Museum records even included the slab’s size, about 1 square foot and about 1 inch thick, and that matched the stone in New Orleans. Civitavecchia was heavily bombed in 1943 and 1944, and the museum was later rebuilt, which is one reason objects could be lost or displaced in the chaos.
So how did it end up in Louisiana? Reporting later suggested the stone stayed in a U.S. soldier’s family after World War II, then became a yard ornament for a previous homeowner who did not realize it was ancient and left it behind when the house was sold.
Why the FBI stepped in and what repatriation looks like
Because the artifact was linked to a specific museum collection overseas, “Team Tombstone” concluded the case needed a formal path back to Italy. The FBI’s Art Crime Team took custody while the repatriation process moved forward.
The unit is small but busy. The FBI says that since the team’s creation in 2004, it has recovered more than 20,000 items valued at over $1 billion, often working with foreign partners on returns that can take months.
International rules matter, too. UNESCO’s 1970 convention urges countries to prevent the illicit import and export of cultural property and to cooperate on restitution, a framework that shapes how museums and law enforcement handle cases like this.
The environmental stakes for a stone left outdoors
There is a practical conservation reason this discovery could not stay a curiosity in someone’s yard. Marble is largely made of calcite, and the U.S. Geological Survey notes that acids in polluted air and rain react with calcite and dissolve it, roughening surfaces and erasing carved details.
Add in the realities of a coastal city built around water. NOAA sea level trend data for New Canal, Louisiana show a relative sea level rise of 5.99 millimeters per year, which is about 0.24 inches per year, a pace that makes flooding and drainage problems more familiar to residents.
Italy’s port towns face their own climate pressures, too, from storm surge to salt exposure, and the IPCC warns that cultural heritage sites in coastal cities are vulnerable because relocation or adaptation options can be limited. In practical terms, keeping a 1,900-year-old inscription in a controlled museum setting is not just about ownership – it is about survival.

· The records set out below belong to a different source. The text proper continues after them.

Lemma msum_nonneg m : (∀ x, 0 ≤ f x) → 0 ≤ msum m.
Proof.
  intros Hf. induction m as [|j z m Hj IH] using map_ind; [done|].
  rewrite msum_insert_new by done. specialize (Hf z). lia.
Qed.

(** A positive sum has a positive term. *)
Lemma msum_pos_exists m : 0 < msum m → ∃ k x, m !! k = Some x ∧ 0 < f x.
Proof.
  induction m as [|j z m Hj IH] using map_ind; [done|]. rewrite msum_insert_new by done. intros Hs.
  destruct (Z.lt_ge_cases 0 (f z)).
  - exists j, z. by rewrite lookup_insert_eq.
  - destruct IH as (k & x & Hk & Hx); [lia|]. exists k, x. split; [|done].
    rewrite lookup_insert_ne; [done|]. intros ->. congruence.
Qed.

Lemma msum_lookup_le k x m : (∀ k x, m !! k = Some x → 0 ≤ f x) → m !! k = Some x → f x ≤ msum m.
Proof.
  revert k x. induction m as [|i y m Hi IH] using map_ind; intros k x Hpos Hk; [done|].
  rewrite msum_insert_new by done.
  assert (Hpos' : ∀ k x, m !! k = Some x → 0 ≤ f x).
  { intros j z Hj. apply (Hpos j). rewrite lookup_insert_ne; [done|]. intros ->. congruence. }
  assert (H0 : 0 ≤ msum m).
  { clear -Hpos' . induction m as [|j z m Hj IH] using map_ind; [done|]. rewrite msum_insert_new by done.
    assert (0 ≤ f z) by (apply (Hpos' j); by rewrite lookup_insert_eq).
    assert (0 ≤ msum m); [|lia]. apply IH. intros l w Hl. apply (Hpos' l).
    rewrite lookup_insert_ne; [done|]. intros ->. congruence. }
  destruct (decide (k = i)) as [->|Hne].
  - rewrite lookup_insert_eq in Hk. simplify_eq. lia.
  - rewrite lookup_insert_ne in Hk by done. specialize (IH k x Hpos' Hk).
    assert (0 ≤ f y) by (apply (Hpos i); by rewrite lookup_insert_eq). lia.
Qed.
End MSum.

Lemma msum_le {K A} `{Countable K} (f g : A → Z) (m : gmap K A) :
  (∀ x, f x ≤ g x) → msum f m ≤ msum g m.
Proof.
  intros Hf. induction m as [|j z m Hj IH] using map_ind; [done|].
  rewrite !msum_insert_new by done. specialize (Hf z). lia.
Qed.

(** Sums over lists. *)
Lemma msum_const {K A} `{Countable K} (f : A → Z) (m : gmap K A) (x : A) :
  (∀ k y, m !! k = Some y → y = x) → msum f m = f x * Z.of_nat (size m).
Proof.
  induction m as [|k y m Hk IH] using map_ind; intros Hall; [rewrite msum_empty, map_size_empty; lia|].
  rewrite msum_insert_new, map_size_insert_None by done.
  assert (y = x) as -> by (apply (Hall k); apply lookup_insert_eq).
  rewrite IH; [lia|]. intros k' z Hz. apply (Hall k'). rewrite lookup_insert_ne; [done|]. intros ->. congruence.
Qed.

(** A condition, counted. *)
Definition one (b : bool) : Z := if b then 1 else 0.

Lemma one_nonneg b : 0 ≤ one b.
Proof. by destruct b. Qed.

Definition lsum {A} (f : A → Z) (l : list A) : Z := foldr (λ x n, f x + n) 0 l.

Lemma lsum_app {A} (f : A → Z) l k : lsum f (l ++ k) = lsum f l + lsum f k.
Proof. induction l as [|x l IH]; simpl; [done|]. rewrite IH. lia. Qed.

Lemma lsum_nonneg {A} (f : A → Z) l : (∀ x, 0 ≤ f x) → 0 ≤ lsum f l.
Proof. intros Hf. induction l as [|x l IH]; simpl; [done|]. specialize (Hf x). lia. Qed.

Lemma lsum_perm {A} (f : A → Z) l k : l ≡ₚ k → lsum f l = lsum f k.
Proof. induction 1; simpl; lia. Qed.

Lemma msum_lsum {K A} `{Countable K} (f : A → Z) (m : gmap K A) : msum f m = lsum f (map_to_list m).*2.
Proof.
  induction m as [|k x m Hk IH] using map_ind; [done|]. rewrite msum_insert_new, IH by done.
  change (lsum f ((k, x) :: map_to_list m).*2 = lsum f (map_to_list (<[k := x]> m)).*2).
  apply lsum_perm. by rewrite map_to_list_insert.
Qed.

(** Occurrences of a number. *)
Definition eqz (e x : nat) : Z := one (bool_decide (x = e)).

Lemma eqz_nonneg e x : 0 ≤ eqz e x.
Proof. apply one_nonneg. Qed.

Lemma eqz_same e : eqz e e = 1.
Proof. unfold eqz. by rewrite bool_decide_true. Qed.

Lemma eqz_ne e x : x ≠ e → eqz e x = 0.
Proof. intros. unfold eqz. by rewrite bool_decide_false. Qed.

Lemma in_table_1 {K} `{Countable K} (m : gmap K nat) h e : m !! h = Some e → 1 ≤ msum (eqz e) m.
Proof.
  intros Hm. rewrite <- (eqz_same e). apply (msum_lookup_le _ h); [|done]. intros. apply eqz_nonneg.
Qed.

What this case suggests for homeowners and collectors
Most people will never dig up a Roman grave marker, but plenty of us find “weird old stuff” during renovations. If you find something that looks archaeological, the safest move is to stop digging, photograph it in place, and contact local experts or authorities, because the context around an object can be as valuable as the object itself.
This case also shows how quickly a personal keepsake can become a public responsibility. A wartime souvenir might feel harmless in a display case, but outdoors, under rain, algae, and that sticky summer heat we all know, it can turn into a slow-motion loss.
For now, the marble tablet is on a path back across the Atlantic, toward the port city where it was once cataloged before the war.
The official statement was published in Tulanian.